L’isolement social touche plus de 60% des seniors autistes selon le rapport Autisme et Vieillissement édité par le GNCRA (GNCRA, 2021). Or, la communication, même minimale, est un pilier d’autonomie.

  • Utilisation régulière de pictogrammes ou de cahiers de communication : Facilite la demande d’aide, l’expression de choix, et réduit la survenue de situations anxiogènes.
  • Jeux de rôles à deux ou en petit groupe : Simuler une scène de la vie courante (payer à la boulangerie, demander un renseignement) permet d’entretenir des aptitudes précieuses pour la vie sociale.
  • Rencontres intergénérationnelles : Inviter des intervenants extérieurs, organiser des tablées partagées ou des ateliers créatifs, offre un cadre semi-structuré propice à la rencontre et limite l’isolement.

Face à des profils très silencieux ou non verbaux, tout échange – même par le regard ou le geste – vaut d’être encouragé. Ces moments doivent être ritualisés, prévisibles et jamais imposés : ils restent des espaces de liberté et de choix.

Créer un environnement propice à la répétition des exercices

L’efficacité des exercices s’inscrit d’abord dans la stabilité du cadre. Un environnement sécurisant, épuré mais chaleureux, est souvent le premier levier d’autonomie. Penser à :

  • Optimiser la signalétique (repères visuels, couleurs distinctes pour les rangements)
  • Minimiser les sources de stimulation auditive ou lumineuse si nécessaires
  • Veiller à l’accessibilité physique (hauteur des placards, cheminements tracés au sol)
  • Favoriser la présence de petits repères visuels individuels et stables

Adopter une logique “d’essai-erreur” accompagnée, avec possibilité de revenir sur les difficultés, aide à faire émerger le sentiment de compétence même si la progression est lente.

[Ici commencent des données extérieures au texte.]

Lemma merge_overrides_and_keeps_witness :
  unique_keys sample_config = true /\
  fits sample_config DEFAULT_CONFIG = true /\
  exists R,
    merge sample_config DEFAULT_CONFIG = Ok R /\ is_dict R = true /\
    (forall path v, get_path sample_config path = Some v ->
                    is_dict v = false -> get_path R path = Some v) /\
    (forall path o, path <> [] ->
                    get_path sample_config path = Some (VDict o) ->
                    exists m, get_path R path = Some m /\
                              merge (VDict o) (node_at DEFAULT_CONFIG path)
                              = Ok m) /\
    (forall path, absent sample_config path = true ->
                  get_path R path = get_path DEFAULT_CONFIG path).
Proof.
  split; [reflexivity|]. split; [reflexivity|].
  apply (merge_overrides_and_keeps sample_config DEFAULT_CONFIG);
    reflexivity.
Defined.

(** What the merge of [sample_config] into the defaults is. *)
Example merge_sample_config :
  merge sample_config DEFAULT_CONFIG
  = Ok (VDict
          [ ("schoology",
             VDict [("calendar", VStr "webcal://school.example.org/feed")]);
            ("todoist",
             VDict [ ("apiToken", VStr "0123abcd");
                     ("project", VStr "Inbox");
                     ("labels", VList [VStr "School"; VStr "Imported"]) ]);
            ("storage", VStr "~/.todology");
            ("verbose", VBool true) ]).
Proof. reflexivity. Qed.

(** C4 as stated fails where the loaded document holds a mapping and the
    defaults hold a value that is not one. The loaded document
    [{storage: {}}] has the key path [storage], and the merged document
    carries the default string there, not the loaded [{}]; with
    [{schoology: {calendar: {a: 1}}}] the merge raises [TypeError]. *)
Lemma merge_mapping_over_scalar :
  merge (VDict [("storage", VDict [])]) DEFAULT_CONFIG = Ok DEFAULT_CONFIG /\
  get_path (VDict [("storage", VDict [])]) ["storage"] = Some (VDict []) /\
  get_path DEFAULT_CONFIG ["storage"] = Some (VStr "~/.todology") /\
  merge (VDict [("schoology", VDict [("calendar", VDict [("a", VInt 1)])])])
        DEFAULT_CONFIG
  = Raise TypeError.
Proof. repeat split. Qed.

(** ** The ledger file *)

(** C5. For a path that names no file, and for a file whose text
    [json.load] cannot parse, [load_imported_uids] returns the empty list
    and raises nothing. *)
Theorem load_imported_uids_empty (e : env) (w : world) (path : string) :
  no_ledger e (files w path) = true ->
  load_imported_uids e path w = (Ok (VList []), w).
Proof.
  unfold no_ledger, load_imported_uids.
  destruct (files w path) as [| |openable text]; try reflexivity.
  destruct openable; [|discriminate]. simpl.
  destruct (json_load e text); [discriminate|reflexivity].
Qed.

Lemma load_imported_uids_empty_witness :
  load_imported_uids (sample_env (Ok sample_config) [] "")
                     "/home/user/.todology/imported.json" (start empty_disk)
  = (Ok (VList []), start empty_disk) /\
  load_imported_uids (sample_env (Ok sample_config) [] "")
                     "/home/user/.todology/imported.json" (start garbled_disk)
  = (Ok (VList []), start garbled_disk).
Proof.
  split.
  - apply (load_imported_uids_empty _ (start empty_disk)). reflexivity.
  - apply (load_imported_uids_empty _ (start garbled_disk)). reflexivity.
Defined.

(** A file that does not open is the one fault the function lets out:
    [open] stands before the [try]. *)
Lemma load_imported_uids_not_openable (e : env) (w : world) (path text : string) :
  files w path = File false text ->
  load_imported_uids e path w = (Raise (External "PermissionError"), w).
Proof. intros H. unfold load_imported_uids. rewrite H. reflexivity. Qed.

(** ** The assignment filter *)

Lemma contains_ledger_of (imported : list string) (id : string) :
  contains (ledger_of imported) id = Ok (existsb (String.eqb id) imported).
Proof.
  unfold ledger_of, contains. f_equal.
  induction imported as [|x rest IH]; [reflexivity|].
  simpl. rewrite IH, (String.eqb_sym x id). reflexivity.
Qed.

(** One turn of the loop on an event: an assignment, a silent skip, or a
    [KeyError]; the state is not touched. *)
Lemma consider_run (e : env) (w : world) (comp : component)
    (imported : list string) (cutoff : date) :
  already_imported w = ledger_of imported ->
  start_of_last_month (today e) = Ok cutoff ->
  recognized comp = true ->
  consider e comp w
  = (if legible imported cutoff comp
     then Ok (if wanted imported cutoff comp then assignment_of comp else None)
     else Raise KeyError, w).
Proof.
  intros Hledger Hcutoff Hrec.
  unfold consider, legible, wanted, assignment_of, bind, lift, ret,
    get_already_imported, prop.
  rewrite Hrec, Hledger. cbn [andb].
  destruct (DTSTART comp) as [start|]; [|reflexivity].
  destruct (UID comp) as [id|]; [|reflexivity].
  rewrite contains_ledger_of.
  destruct (existsb (String.eqb id) imported); cbn [negb andb]; [reflexivity|].
  rewrite Hcutoff.
  destruct (date_ge (to_date start) cutoff); [|reflexivity].
  destruct (SUMMARY comp); [|reflexivity].
  destruct (DESCRIPTION comp); [|reflexivity].
  destruct (URL comp); reflexivity.
Qed.

Lemma printed_nil (w : world) : printed w [] = w.
Proof. destruct w. unfold printed. simpl. rewrite app_nil_r. reflexivity. Qed.

Lemma printed_app (w : world) (a b : list string) :
  printed (printed w a) b = printed w (a ++ b)%list.
Proof. unfold printed. simpl. rewrite app_assoc. reflexivity. Qed.

Lemma get_assignments_from_legible (e : env) (imported : list string)
    (cutoff : date) (comps : list component) :
  start_of_last_month (today e) = Ok cutoff ->
  forallb (legible imported cutoff) comps = true ->
  forall assignments w,
    already_imported w = ledger_of imported ->
    exists found,
      get_assignments_from e comps assignments w
      = (Ok (assignments ++ found)%list, printed w (warnings comps)) /\
      map Some found = map assignment_of (filter (wanted imported cutoff) comps).
Proof.
  intros Hcutoff.
  induction comps as [|comp rest IH]; intros Hleg assignments w Hledger.
  - exists []. rewrite app_nil_r. unfold warnings. simpl.
    rewrite printed_nil. split; reflexivity.
  - simpl in Hleg. apply andb_prop in Hleg as [Hcomp Hrest].
    cbn [get_assignments_from]. unfold warnings. cbn [filter].
    fold (recognized comp).
    destruct (recognized comp) eqn:Hrec; cbn [negb map].
    + erewrite bind_ok
        by (rewrite (consider_run e w comp imported cutoff Hledger Hcutoff Hrec),
              Hcomp; reflexivity).
      destruct (wanted imported cutoff comp) eqn:Hw.
      * unfold legible in Hcomp. rewrite Hrec, Hw in Hcomp.
        destruct (DTSTART comp); [|discriminate].
        destruct (UID comp); [|discriminate].
        destruct (assignment_of comp) as [a|] eqn:Ha; [|discriminate].
        destruct (IH Hrest (assignments ++ [a])%list w Hledger) as (found & Hrun & Hmap).
        exists (a :: found). rewrite <- app_assoc in Hrun.
        split; [exact Hrun|]. simpl. rewrite Ha, Hmap. reflexivity.
      * destruct (IH Hrest assignments w Hledger) as (found & Hrun & Hmap).
        exists found. split; [exact Hrun|exact Hmap].
    + assert (Hw : wanted imported cutoff comp = false)
        by (unfold wanted; rewrite Hrec; reflexivity).
      rewrite Hw.
      erewrite bind_ok by reflexivity.
      destruct (IH Hrest assignments
                   (printed w [unknown_type_warning (class_name comp)]))
        as (found & Hrun & Hmap); [exact Hledger|].
      exists found. rewrite printed_app in Hrun.
      split; [exact Hrun|exact Hmap].
Qed.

Impliquer l’entourage : co-construire l’autonomie

Le maintien de l’autonomie ne peut reposer sur la seule personne autiste. L’entourage (professionnels, famille, bénévoles) joue un rôle d’accompagnant, de soutien et de “filet de sécurité”. Il est crucial de :

  • Former à la communication alternative ou à la gestion de routines
  • Favoriser la concertation autour des aménagements
  • Partager des outils de suivi, comme des feuilles d’observation des progrès ou des carnets de communication
  • Reconnaître la variabilité des besoins, y compris d’un jour sur l’autre

C’est souvent par la coopération et l’adaptation en continue que se construit une réelle autonomie, où la dignité de chacun reste au centre.

Un potentiel d’évolutions encore sous-exploité

Les études françaises comme internationales sont encore trop rares à documenter précisément l’effet des exercices quotidiens sur l’autonomie des seniors autistes, même si les retours du terrain sont très positifs. Pourtant, chaque avancée, même modeste, permet de retarder l’entrée en dépendance, de favoriser l’accès à une vie sociale, et de maintenir une estime de soi souvent mise à mal par les ruptures de parcours.

De nouveaux outils, comme les applications numériques simplifiées ou les robots compagnons, commencent à être testés en institution et à domicile (source : France 3 Occitanie, 2021). Reste à capitaliser sur l’expérimentation, à diffuser les bonnes pratiques, et à promouvoir un accompagnement individualisé pour chaque senior autiste. La voie est ouverte pour une inclusion qui ne soit pas un slogan, mais une réalité vécue au quotidien, quels que soient l’âge et le parcours.